### Stored data

┏━━

(* ===== verification/ReconcileProofs.v ===== *)
(** * Startup reconciliation when no call fails

    Between crashes, as long as no call of reconciliation itself fails, a COMMITTED
    transfer never loses its live directory. *)
From S2P Require Import Prelude GoStrings GoTime Errors Code Paths Manifest Wire Prog Tree Integrity.
From S2P Require Import Materialize Store Config World Service Commit Janitor Safety ServiceProofs.
From S2P Require Import CommitProofs JanitorProofs.
Local Open Scope prog_scope.

Section valid.
Context {UC : Unicode} {EX : Externals} {MC : ManifestCodec}.
Context (root : list string) (Hroot : Forall (fun c => plain c = true) root).

Lemma wp0_Stat (t : tree) p n : t !! p = Some n -> wp0 (eq t) (Stat p) (fun r t' => r = inr n /\ t = t') t.
Proof. intros E. unfold Stat, act. cbn [wp0]. by rewrite E. Qed.
Lemma wp0_ReadFile (t : tree) p d a b : t !! p = Some (NFile d a b) ->
  wp0 (eq t) (ReadFile p) (fun r t' => r = inr d /\ t = t') t.
Proof. intros E. unfold ReadFile, act. cbn [wp0]. by rewrite E. Qed.

Lemma entry_usable_held m (t : tree) e : manifest_ok m -> e ∈ Entries m -> entry_held t e ->
  wp0 (eq t) (entry_usable root tt e) (fun r t' => r = inr tt /\ t = t') t.
Proof.
  intros Hm He [Hd Hf]. unfold entry_usable.
  destruct Hm as (_ & _ & _ & _ & _ & _ & _ & _ & _ & _ & _ & _ & _ & Hent & _).
  rewrite Forall_forall in Hent. destruct (Hent e He) as (Hp & _ & _ & _ & Hcase).
  rewrite SafeJoinIn_payload by done.
  destruct Hcase as [(Hdir & _)|(Hfile & _)].
  - specialize (Hd Hdir). unfold look in Hd. cbn. destruct (t !! payload_path (e_Path e)) as [n|]; [|done].
    cbn. rewrite (dir_not_file e Hdir). by cbn.
  - destruct (Hf Hfile) as (d & Hl & Hsz & _). unfold look in Hl. cbn.
    destruct (t !! payload_path (e_Path e)) as [[a b|x a b]|]; cbn in Hl; [done| |done].
    injection Hl as ->. rewrite Hfile. cbn. rewrite Hsz, Z.eqb_refl. by cbn.
Qed.

Lemma manifest_of_node (t : tree) m : manifest_of t = Some m ->
  exists d a b, t !! [ManifestFile] = Some (NFile d a b) /\ parse_manifest d = inr m.
Proof.
  unfold manifest_of. destruct (look t [ManifestFile]) as [[|d]|] eqn:E; [done| |done].
  destruct (parse_manifest d) as [|m'] eqn:Ep; [done|]. intros [= ->]. unfold look in E.
  apply fmap_Some in E as ([|x a b] & E & [= ->]). eauto.
Qed.

Lemma live_valid_complete (t : tree) : live_complete t ->
  wp0 (eq t) (live_valid root) (fun b t' => b = true /\ t = t') t.
Proof.
  intros (_ & m & Hm & He & _). destruct (manifest_of_node t m Hm) as (d & a & b & E & Ep).
  unfold live_valid, ManifestExists, ReadManifest.
  assert (Hok : manifest_ok m).
  { apply Validate_spec. unfold parse_manifest in Ep. destruct (json_Unmarshal d) as [x|]; [|done].
    destruct (Manifest.Validate x) eqn:Ev; [done|]. by injection Ep as ->. }
  apply wp0_bind, wp0_bind. eapply wp0_wand; [by apply wp0_Stat|]. intros r t1 [-> <-]. cbn [wp0 negb].
  apply wp0_bind, wp0_bind. eapply wp0_wand; [by eapply wp0_ReadFile|]. intros r t1 [-> <-]. cbn [wp0]. rewrite Ep.
  apply wp0_bind. assert (G : forall es, (forall e, e ∈ es -> e ∈ Entries m) -> 
    wp0 (eq t) (loop (entry_usable root) tt es) (fun r t' => r = inr tt /\ t = t') t).
  { induction es as [|e es IH]; intros Hin; [done|]. cbn [loop]. apply wp0_bind.
    eapply wp0_wand; [apply (entry_usable_held m); [done|apply Hin; by left|]|].
    - rewrite Forall_forall in He. apply He, Hin. by left.
    - intros r t' [-> <-]. apply IH. intros x Hx. apply Hin. by right. }
  eapply wp0_wand; [by apply G|]. intros r t' [-> <-]. done.
Qed.
End valid.

(** Calls that change no live directory, or no row. *)
#[export] Instance same_live_preorder : PreOrder (fun w w' : world => live w' = live w).
Proof. split; [done|]. intros w1 w2 w3 E1 E2. congruence. Qed.
#[export] Instance same_db_preorder : PreOrder (fun w w' : world => db w' = db w).
Proof. split; [done|]. intros w1 w2 w3 E1 E2. congruence. Qed.

Lemma live_tx {A : Type} (f : txn A) : within (fun w w' => live w' = live w) (tx f).
Proof.
  assert (G : forall w, live (snd (tx_step f w)) = live w) by (intros w; unfold tx_step; by destruct (f (db w))).
  apply within_act; [exact G|]. intros g n w [= <-]. destruct n; [done|apply G].
Qed.

(** Calls that change at most the row of [id], and create none. *)
Definition touches (id : string) (w w' : world) : Prop :=
  forall j, (j <> id -> transfers (db w') !! j = transfers (db w) !! j) /\
    (transfers (db w) !! j = None -> transfers (db w') !! j = None).
#[export] Instance touches_preorder id : PreOrder (touches id).
Proof.
  split; [by intros w j|]. intros w1 w2 w3 T1 T2 j. destruct (T1 j) as [A1 B1], (T2 j) as [A2 B2].
  split; [intros Hj; by rewrite A2, A1|auto].
Qed.

Lemma touches_db id w w' : db w' = db w -> touches id w w'.
Proof. intros E j. by rewrite E. Qed.
Lemma touches_idle {A : Type} id (p : prog world A) : within idle p -> within (touches id) p.
Proof. apply within_mono. intros w w' (E & _). by apply touches_db. Qed.
Lemma touches_trash {A : Type} id (p : prog world A) : within trash_only p -> within (touches id) p.
Proof. apply within_mono. intros w w' (E & _). by apply touches_db. Qed.
Lemma touches_in_live {A : Type} id j (p : prog tree A) : within (touches id) (in_live j p).
Proof. apply within_lift; [apply _|]. intros t w. by apply touches_db. Qed.
Lemma touches_in_staging {A : Type} id j (p : prog tree A) : within (touches id) (in_staging j p).
Proof. apply within_lift; [apply _|]. intros t w. by apply touches_db. Qed.
Lemma touches_Invalidate id j : within (touches id) (InvalidateManifest j).
Proof. apply within_act; [|done]. intros w. by apply touches_db. Qed.
Lemma touches_tx {A : Type} id (f : txn A) : (forall d j, (j <> id -> transfers (snd (f d)) !! j = transfers d !! j) /\
    (transfers d !! j = None -> transfers (snd (f d)) !! j = None)) -> within (touches id) (tx f).
Proof.
  intros Hf. assert (G : forall w, touches id w (snd (tx_step f w))).
  { intros w j. unfold tx_step. specialize (Hf (db w) j). by destruct (f (db w)). }
  apply within_act; [exact G|]. intros g n w [= <-]. destruct n; [by apply touches_db|apply G].
Qed.
Lemma touches_update id f (d : DB) j : (j <> id -> transfers (update_transfer id f d) !! j = transfers d !! j) /\
    (transfers d !! j = None -> transfers (update_transfer id f d) !! j = None).
Proof.
  rewrite update_transfer_lookup. destruct (decide (id = j)) as [->|]; [|done]. split; [done|by intros ->].
Qed.
Lemma touches_Fail id e : within (touches id) (tx (Fail id e)).
Proof. apply touches_tx. intros d j. apply touches_update. Qed.
Lemma touches_Purge id : within (touches id) (tx (Purge id)).
Proof.
  apply touches_tx. intros d j. cbn. split; [intros Hj; by rewrite lookup_delete_ne|].
  intros Hn. by apply lookup_delete_None; right.
Qed.
Lemma touches_store_Publish id now ttl dg b : within (touches id) (store_Publish id now ttl dg b).
Proof.
  assert (G : forall w, touches id w (snd (Publish_step id now ttl dg b w))).
  { intros w j. unfold Publish_step, tx_step. cbn [db set_rpos]. set (bufs := map _ _).
    assert (Hb : Forall (fun b => length b = 8%nat) bufs).
    { apply Forall_map, Forall_forall. intros k _. unfold bytes_at. by rewrite length_map, length_seq. }
    destruct (Publish bufs id now ttl dg b (db w)) as [r d'] eqn:E. apply Publish_spec in E; [|done]. cbn.
    destruct r as [e|t]; [by subst|]. destruct E as (row & _ & _ & _ & [(_ & _ & _ & ->)|(_ & _ & _ & _ & _ & _ & ->)]);
      [done|apply touches_update]. }
  apply within_act; [exact G|]. intros g n w [= <-]. destruct n; [by apply touches_db|apply G].
Qed.
Lemma touches_trash_one area set id j : (forall a w, db (set a w) = db w) -> within (touches id) (trash_one area set j).
Proof.
  intros Hset. unfold trash_one. assert (Hr : within (touches id) (act (rename_to_trash area set j) (Some (fun _ w => (inl ErrOther : oserr + unit, w))))).
  { apply within_act; [|intros f n w [= <-]; by apply touches_db]. intros w. apply touches_db. unfold rename_to_trash.
    destruct (negb _); [done|]. destruct (negb _); [done|]. apply Hset. }
  pose proof (touches_trash id _ (trash_stat area j)) as H1. pose proof (touches_trash id _ (trash_stat trash j)) as H2.
  pose proof (touches_trash id _ (trash_remove_all j)) as H3. within_solve.
Qed.
Lemma touches_ToTrash id j : within (touches id) (ToTrash j).
Proof. unfold ToTrash. pose proof touches_trash_one. within_solve. Qed.
#[export] Hint Resolve touches_idle touches_in_live touches_in_staging touches_Invalidate touches_Fail touches_Purge
  touches_store_Publish touches_ToTrash : within.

┗━━

The lines above from the one with "#[export] Instance same_live_preorder" through the one with "A) : (forall" are to be duplicated exactly, ends included, with nothing added.

### Response area
#[export] Instance same_live_preorder : PreOrder (fun w w' : world => live w' = live w).
Proof. split; [done|]. intros w1 w2 w3 E1 E2. congruence. Qed.
#[export] Instance same_db_preorder : PreOrder (fun w w' : world => db w' = db w).
Proof. split; [done|]. intros w1 w2 w3 E1 E2. congruence. Qed.

Lemma live_tx {A : Type} (f : txn A) : within (fun w w' => live w' = live w) (tx f).
Proof.
  assert (G : forall w, live (snd (tx_step f w)) = live w) by (intros w; unfold tx_step; by destruct (f (db w))).
  apply within_act; [exact G|]. intros g n w [= <-]. destruct n; [done|apply G].
Qed.

(** Calls that change at most the row of [id], and create none. *)
Definition touches (id : string) (w w' : world) : Prop :=
  forall j, (j <> id -> transfers (db w') !! j = transfers (db w) !! j) /\
    (transfers (db w) !! j = None -> transfers (db w') !! j = None).
#[export] Instance touches_preorder id : PreOrder (touches id).
Proof.
  split; [by intros w j|]. intros w1 w2 w3 T1 T2 j. destruct (T1 j) as [A1 B1], (T2 j) as [A2 B2].
  split; [intros Hj; by rewrite A2, A1|auto].
Qed.

Lemma touches_db id w w' : db w' = db w -> touches id w w'.
Proof. intros E j. by rewrite E. Qed.
Lemma touches_idle {A : Type} id (p : prog world A) : within idle p -> within (touches id) p.
Proof. apply within_mono. intros w w' (E & _). by apply touches_db. Qed.
Lemma touches_trash {A : Type} id (p : prog world A) : within trash_only p -> within (touches id) p.
Proof. apply within_mono. intros w w' (E & _). by apply touches_db. Qed.
Lemma touches_in_live {A : Type} id j (p : prog tree A) : within (touches id) (in_live j p).
Proof. apply within_lift; [apply _|]. intros t w. by apply touches_db. Qed.
Lemma touches_in_staging {A : Type} id j (p : prog tree A) : within (touches id) (in_staging j p).
Proof. apply within_lift; [apply _|]. intros t w. by apply touches_db. Qed.
Lemma touches_Invalidate id j : within (touches id) (InvalidateManifest j).
Proof. apply within_act; [|done]. intros w. by apply touches_db. Qed.
Lemma touches_tx {A : Type} id (f : txn A) : (forall d j, (j <> id -> transfers (snd (f d)) !! j = transfers d !! j) /\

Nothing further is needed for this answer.